By about 1900, even more traditional painters in oils such as John Singer Sargent, Joaquín Sorolla, and Anders Zorn were using virtuoso combinations of techniques, often well away from their studios.


c 1900 – industrial manufacture of paint
Oil paint manufacture was transformed from a small-scale craft to an industrial process, supported by technical developments of industrial chemists. Tubed paints contained elaborate systems of additives, to promote flow and handling, and achieve a consistent buttery feel irrespective of pigment. Pigments were ground more evenly, using machines, leading to more controlled and even quality. Research, led by conservators, brought much better understanding of the process of drying, and how paint layers can fail.
1976 – alkyds
Industrial chemical research brought a new type of resin for paints in the 1930s: alkyds. Much faster-drying than paints using traditional drying oils, they were first offered in artists’ paints in 1976. Although alkyd paints have not become popular, the use of alkyd resins as a medium modifier, to accelerate drying, has become far more popular. Since 2000 many painters have used them for alla prima work and in intermediate layers. However, when used over slower-drying layers they can cause problems.
c 2000 – just add water
With rising concerns over the toxicity of organic solvents (turpentine is particularly irritant and potentially toxic), and their environmental problems, many oil painters have now switched to using what have quite incorrectly been described as water-soluble oil paints. These consist of a supension of fine particles of oil paint, still with their drying oil included. Carefully packaged with a series of additives such as surfactants – detergents, as they are more commonly known – these are extremely convenient in use. They are also as yet unproven over the timescales that we currently expect of fine art paintings.
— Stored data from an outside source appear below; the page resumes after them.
(** [search] is true exactly when some piece of the subject is in the
    language of the pattern. *)
Lemma search_spec ic r x :
  search ic r x = true <->
  exists p w k, x = p ++ w ++ k /\ Lang ic r w k.
Proof.
  induction x as [|c x IH]; simpl.
  - rewrite orb_false_r, orb_false_r. split.
    + intros H. exists [], [], []. split; auto. now apply nullable_sound.
    + intros (p & w & k & E & H). symmetry in E.
      apply app_eq_nil in E as [-> E].
      apply app_eq_nil in E as [-> ->].
      now apply (nullable_complete _ _ _ _ H).
  - change (nullable r (c :: x) || match_here ic (deriv ic r c x) x)%bool
      with (match_here ic r (c :: x)).
    rewrite orb_true_iff, IH, match_here_spec. split.
    + intros [(w & k & E & H) | (p & w & k & -> & H)].
      * exists [], w, k. auto.
      * exists (c :: p), w, k. auto.
    + intros (p & w & k & E & H). destruct p as [|c' p]; simpl in E.
      * left. eauto.
      * injection E as <- ->. right. eauto.
Qed.

Lemma Lang_alts ic rs w k :
  rs <> [] ->
  (Lang ic (alts rs) w k <-> exists r, In r rs /\ Lang ic r w k).
Proof.
  induction rs as [|r rs IH]; [congruence|]. intros _.
  destruct rs as [|r' rs].
  - simpl. split; [eauto | intros (r0 & [<-|[]] & H); auto].
  - change (alts (r :: r' :: rs)) with (Alt r (alts (r' :: rs))). split.
    + intros H. inversion H; subst.
      * exists r. simpl; auto.
      * apply IH in H4; [|congruence]. destruct H4 as (r0 & Hin & H0).
        exists r0. simpl in *; auto.
    + intros (r0 & [<-|Hin] & H0).
      * now apply L_AltL.
      * apply L_AltR. apply IH; [congruence|]. eauto.
Qed.

(** Searching the joined patterns is searching one of them. *)
Lemma search_alts ic rs x :
  rs <> [] ->
  (search ic (alts rs) x = true <->
   exists r, In r rs /\ search ic r x = true).
Proof.
  intros Hne. rewrite search_spec. split.
  - intros (p & w & k & E & H). apply Lang_alts in H; auto.
    destruct H as (r & Hin & H). exists r. split; auto.
    apply search_spec. eauto.
  - intros (r & Hin & H). apply search_spec in H.
    destruct H as (p & w & k & E & H). exists p, w, k. split; auto.
    apply Lang_alts; eauto.
Qed.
Deepening understanding of oil paints among conservation experts and the array of scientists who now support them has raised a new issue in oil painting technique: the threat of soap formation in the paint layer. Given the presence of water, additives such as surfactants, and certain metal salts, oil paint can slowly transform into mechanically weak soap, rather than polymerising into a robust paint layer. This can also occur when oil paint is applied to acrylic grounds, which have become popular.
We still have much to learn about oil paint, painting with oils, and how to make paintings which will last as long as those of Rembrandt and van Eyck.